== WORK TO COMPLETE ==
Reproduce, character for character, the entries from their opening line through the line with "a state whose".

== EXTRACTED DATA ==
(** The url set to the empty string in the provider block, with
    INFLUXDB_V2_URL set: the default is used, not the variable. *)
Lemma Configure_url_never_missing_witness :
  Getenv env_with_url "INFLUXDB_V2_URL" = "http://influx.example:8086"
  /\ Configure_url env_with_url config_empty_url = "http://localhost:8086".
Proof.
  split; [reflexivity|].
  apply (Configure_url_never_missing (TI := rendered_time) (Remote := unit)
           env_with_url config_empty_url).
  reflexivity.
Defined.

(** ** Properties of the readiness data source *)

Section ReadyDataSource_claims.
Context {TI : TimeImpl} {Remote : Type}.
Implicit Types (client : Client Remote) (w : World Remote).

(** C8.  When [client.Ready] returns an error, [Read] reports one error
    diagnostic whose detail ends with the text of the error, and saves no
    state.  When it returns a readiness record, [Read] saves a state whose
    [ready] attribute is true.  On every path, a state that [Read] saves has
    [ready] true: false is never written. *)
Theorem ReadyDataSource_Read_ready client w :
  (forall (err : error) (s : Remote),
     Ready client (remote w) = (GoErr err, s) ->
     fst (ReadyDataSource_Read client w)
     = Done {| Resp_Diagnostics :=
                 [{| Severity_ := SeverityError;
                     Summary := "Error Checking Server Status";
                     Detail := "Could not check if server is ready: " +:+ err |}];
               State_Set := None |})
  /\ (forall (ready : Ready.t) (s : Remote),
        Ready client (remote w) = (GoOk (Some ready), s) ->
        exists state,
          fst (ReadyDataSource_Read client w)
            = Done {| Resp_Diagnostics := []; State_Set := Some state |}
          /\ ReadyDataSourceModel.Ready state = BoolValue true)
  /\ (forall resp state,
        fst (ReadyDataSource_Read client w) = Done resp ->
        State_Set resp = Some state ->
        ReadyDataSourceModel.Ready state = BoolValue true).
Proof.
  unfold ReadyDataSource_Read, bind, call.
  destruct (Ready client (remote w)) as [[err|[ready|]] s]; cbn;
    (split; [|split]); intros; simplify_eq/=; eauto.
Qed.

End ReadyDataSource_claims.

== TASK SOLUTION ==
(** The url set to the empty string in the provider block, with
    INFLUXDB_V2_URL set: the default is used, not the variable. *)
Lemma Configure_url_never_missing_witness :
  Getenv env_with_url "INFLUXDB_V2_URL" = "http://influx.example:8086"
  /\ Configure_url env_with_url config_empty_url = "http://localhost:8086".
Proof.
  split; [reflexivity|].
  apply (Configure_url_never_missing (TI := rendered_time) (Remote := unit)
           env_with_url config_empty_url).
  reflexivity.
Defined.

(** ** Properties of the readiness data source *)

Section ReadyDataSource_claims.
Context {TI : TimeImpl} {Remote : Type}.
Implicit Types (client : Client Remote) (w : World Remote).

(** C8.  When [client.Ready] returns an error, [Read] reports one error
    diagnostic whose detail ends with the text of the error, and saves no
    state.  When it returns a readiness record, [Read] saves a state whose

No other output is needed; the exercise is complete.